:: DATASET RECORDS ::
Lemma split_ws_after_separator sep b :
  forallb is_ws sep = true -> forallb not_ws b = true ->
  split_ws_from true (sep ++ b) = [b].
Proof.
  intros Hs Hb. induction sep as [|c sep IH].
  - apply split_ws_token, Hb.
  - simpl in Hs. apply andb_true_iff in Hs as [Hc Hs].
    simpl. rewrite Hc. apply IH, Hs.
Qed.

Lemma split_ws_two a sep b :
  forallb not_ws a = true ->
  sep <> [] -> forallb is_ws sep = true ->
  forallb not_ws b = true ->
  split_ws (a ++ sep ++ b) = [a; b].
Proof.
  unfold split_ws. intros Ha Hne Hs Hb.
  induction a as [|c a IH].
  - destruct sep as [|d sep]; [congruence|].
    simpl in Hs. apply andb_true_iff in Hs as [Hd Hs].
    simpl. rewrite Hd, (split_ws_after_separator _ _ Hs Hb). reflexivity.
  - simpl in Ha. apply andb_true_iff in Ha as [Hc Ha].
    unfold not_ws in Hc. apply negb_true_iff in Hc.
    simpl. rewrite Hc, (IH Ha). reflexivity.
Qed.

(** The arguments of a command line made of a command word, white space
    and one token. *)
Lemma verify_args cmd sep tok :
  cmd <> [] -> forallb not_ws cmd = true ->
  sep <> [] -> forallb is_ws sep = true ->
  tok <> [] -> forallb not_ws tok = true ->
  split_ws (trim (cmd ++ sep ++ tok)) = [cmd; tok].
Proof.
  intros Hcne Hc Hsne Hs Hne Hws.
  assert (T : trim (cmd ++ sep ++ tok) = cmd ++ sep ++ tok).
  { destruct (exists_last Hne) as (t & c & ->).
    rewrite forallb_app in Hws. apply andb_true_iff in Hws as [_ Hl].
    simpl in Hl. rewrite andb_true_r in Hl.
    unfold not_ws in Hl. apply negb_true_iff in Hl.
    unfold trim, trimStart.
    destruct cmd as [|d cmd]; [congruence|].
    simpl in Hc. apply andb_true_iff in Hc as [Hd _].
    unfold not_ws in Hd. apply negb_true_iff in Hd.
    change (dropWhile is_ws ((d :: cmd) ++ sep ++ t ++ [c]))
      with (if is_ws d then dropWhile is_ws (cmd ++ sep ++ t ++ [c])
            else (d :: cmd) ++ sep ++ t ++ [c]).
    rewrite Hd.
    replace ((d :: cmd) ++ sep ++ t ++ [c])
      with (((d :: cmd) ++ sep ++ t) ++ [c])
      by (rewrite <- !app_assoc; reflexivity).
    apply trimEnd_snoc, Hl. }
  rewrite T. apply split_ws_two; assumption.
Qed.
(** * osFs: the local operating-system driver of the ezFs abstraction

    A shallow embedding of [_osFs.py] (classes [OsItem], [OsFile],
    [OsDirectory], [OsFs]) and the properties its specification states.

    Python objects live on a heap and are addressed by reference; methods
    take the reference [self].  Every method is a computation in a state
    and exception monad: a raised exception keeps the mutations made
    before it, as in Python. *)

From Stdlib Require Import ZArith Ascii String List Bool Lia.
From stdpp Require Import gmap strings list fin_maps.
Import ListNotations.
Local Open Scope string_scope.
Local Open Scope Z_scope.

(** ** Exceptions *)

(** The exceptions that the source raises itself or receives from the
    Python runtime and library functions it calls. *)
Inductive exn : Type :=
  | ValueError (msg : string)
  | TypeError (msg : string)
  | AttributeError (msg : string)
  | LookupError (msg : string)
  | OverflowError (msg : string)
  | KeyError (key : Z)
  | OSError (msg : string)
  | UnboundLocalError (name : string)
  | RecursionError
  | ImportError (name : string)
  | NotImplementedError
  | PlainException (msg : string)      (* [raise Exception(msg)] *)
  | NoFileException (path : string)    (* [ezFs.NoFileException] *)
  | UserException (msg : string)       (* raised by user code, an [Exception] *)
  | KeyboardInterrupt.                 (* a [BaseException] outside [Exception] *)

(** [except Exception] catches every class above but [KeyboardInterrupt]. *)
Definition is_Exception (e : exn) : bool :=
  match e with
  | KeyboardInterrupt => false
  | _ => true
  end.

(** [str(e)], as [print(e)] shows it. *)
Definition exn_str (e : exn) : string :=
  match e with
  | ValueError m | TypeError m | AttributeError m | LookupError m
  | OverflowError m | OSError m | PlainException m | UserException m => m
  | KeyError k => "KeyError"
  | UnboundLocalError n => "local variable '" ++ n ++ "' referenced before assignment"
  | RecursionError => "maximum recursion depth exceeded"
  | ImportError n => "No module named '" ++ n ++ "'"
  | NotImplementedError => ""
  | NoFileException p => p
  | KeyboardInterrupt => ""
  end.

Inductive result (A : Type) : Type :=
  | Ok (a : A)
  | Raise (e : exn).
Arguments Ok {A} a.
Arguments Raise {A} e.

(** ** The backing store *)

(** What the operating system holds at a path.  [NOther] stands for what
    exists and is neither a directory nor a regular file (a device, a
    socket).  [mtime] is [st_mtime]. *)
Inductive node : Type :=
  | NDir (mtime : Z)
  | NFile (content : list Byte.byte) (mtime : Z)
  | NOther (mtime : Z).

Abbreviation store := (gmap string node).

:: AIM OF THE TASK ::
Return what is listed above, exactly and completely.

:: SOLVED EXERCISE ::
Lemma split_ws_after_separator sep b :
  forallb is_ws sep = true -> forallb not_ws b = true ->
  split_ws_from true (sep ++ b) = [b].
Proof.
  intros Hs Hb. induction sep as [|c sep IH].
  - apply split_ws_token, Hb.
  - simpl in Hs. apply andb_true_iff in Hs as [Hc Hs].
    simpl. rewrite Hc. apply IH, Hs.
Qed.

Lemma split_ws_two a sep b :
  forallb not_ws a = true ->
  sep <> [] -> forallb is_ws sep = true ->
  forallb not_ws b = true ->
  split_ws (a ++ sep ++ b) = [a; b].
Proof.
  unfold split_ws. intros Ha Hne Hs Hb.
  induction a as [|c a IH].
  - destruct sep as [|d sep]; [congruence|].
    simpl in Hs. apply andb_true_iff in Hs as [Hd Hs].
    simpl. rewrite Hd, (split_ws_after_separator _ _ Hs Hb). reflexivity.
  - simpl in Ha. apply andb_true_iff in Ha as [Hc Ha].
    unfold not_ws in Hc. apply negb_true_iff in Hc.
    simpl. rewrite Hc, (IH Ha). reflexivity.
Qed.

(** The arguments of a command line made of a command word, white space
    and one token. *)
Lemma verify_args cmd sep tok :
  cmd <> [] -> forallb not_ws cmd = true ->
  sep <> [] -> forallb is_ws sep = true ->
  tok <> [] -> forallb not_ws tok = true ->
  split_ws (trim (cmd ++ sep ++ tok)) = [cmd; tok].
Proof.
  intros Hcne Hc Hsne Hs Hne Hws.
  assert (T : trim (cmd ++ sep ++ tok) = cmd ++ sep ++ tok).
  { destruct (exists_last Hne) as (t & c & ->).
    rewrite forallb_app in Hws. apply andb_true_iff in Hws as [_ Hl].
    simpl in Hl. rewrite andb_true_r in Hl.
    unfold not_ws in Hl. apply negb_true_iff in Hl.
    unfold trim, trimStart.
    destruct cmd as [|d cmd]; [congruence|].
    simpl in Hc. apply andb_true_iff in Hc as [Hd _].
    unfold not_ws in Hd. apply negb_true_iff in Hd.
    change (dropWhile is_ws ((d :: cmd) ++ sep ++ t ++ [c]))
      with (if is_ws d then dropWhile is_ws (cmd ++ sep ++ t ++ [c])
            else (d :: cmd) ++ sep ++ t ++ [c]).
    rewrite Hd.
    replace ((d :: cmd) ++ sep ++ t ++ [c])
      with (((d :: cmd) ++ sep ++ t) ++ [c])
      by (rewrite <- !app_assoc; reflexivity).
    apply trimEnd_snoc, Hl. }
  rewrite T. apply split_ws_two; assumption.
Qed.
(** * osFs: the local operating-system driver of the ezFs abstraction

    A shallow embedding of [_osFs.py] (classes [OsItem], [OsFile],
    [OsDirectory], [OsFs]) and the properties its specification states.

    Python objects live on a heap and are addressed by reference; methods
    take the reference [self].  Every method is a computation in a state
    and exception monad: a raised exception keeps the mutations made
    before it, as in Python. *)

From Stdlib Require Import ZArith Ascii String List Bool Lia.
From stdpp Require Import gmap strings list fin_maps.
Import ListNotations.
Local Open Scope string_scope.
Local Open Scope Z_scope.

(** ** Exceptions *)

(** The exceptions that the source raises itself or receives from the
    Python runtime and library functions it calls. *)
Inductive exn : Type :=
  | ValueError (msg : string)
  | TypeError (msg : string)
  | AttributeError (msg : string)
  | LookupError (msg : string)
  | OverflowError (msg : string)
  | KeyError (key : Z)
  | OSError (msg : string)
  | UnboundLocalError (name : string)
  | RecursionError
  | ImportError (name : string)
  | NotImplementedError
  | PlainException (msg : string)      (* [raise Exception(msg)] *)
  | NoFileException (path : string)    (* [ezFs.NoFileException] *)
  | UserException (msg : string)       (* raised by user code, an [Exception] *)
  | KeyboardInterrupt.                 (* a [BaseException] outside [Exception] *)

(** [except Exception] catches every class above but [KeyboardInterrupt]. *)
Definition is_Exception (e : exn) : bool :=
  match e with
  | KeyboardInterrupt => false
  | _ => true
  end.

(** [str(e)], as [print(e)] shows it. *)
Definition exn_str (e : exn) : string :=
  match e with
  | ValueError m | TypeError m | AttributeError m | LookupError m
  | OverflowError m | OSError m | PlainException m | UserException m => m
  | KeyError k => "KeyError"
  | UnboundLocalError n => "local variable '" ++ n ++ "' referenced before assignment"
  | RecursionError => "maximum recursion depth exceeded"
  | ImportError n => "No module named '" ++ n ++ "'"
  | NotImplementedError => ""
  | NoFileException p => p
  | KeyboardInterrupt => ""
  end.

Inductive result (A : Type) : Type :=
  | Ok (a : A)
  | Raise (e : exn).
Arguments Ok {A} a.
Arguments Raise {A} e.

(** ** The backing store *)

(** What the operating system holds at a path.  [NOther] stands for what
    exists and is neither a directory nor a regular file (a device, a
    socket).  [mtime] is [st_mtime]. *)
Inductive node : Type :=
  | NDir (mtime : Z)
  | NFile (content : list Byte.byte) (mtime : Z)
  | NOther (mtime : Z).

Abbreviation store := (gmap string node).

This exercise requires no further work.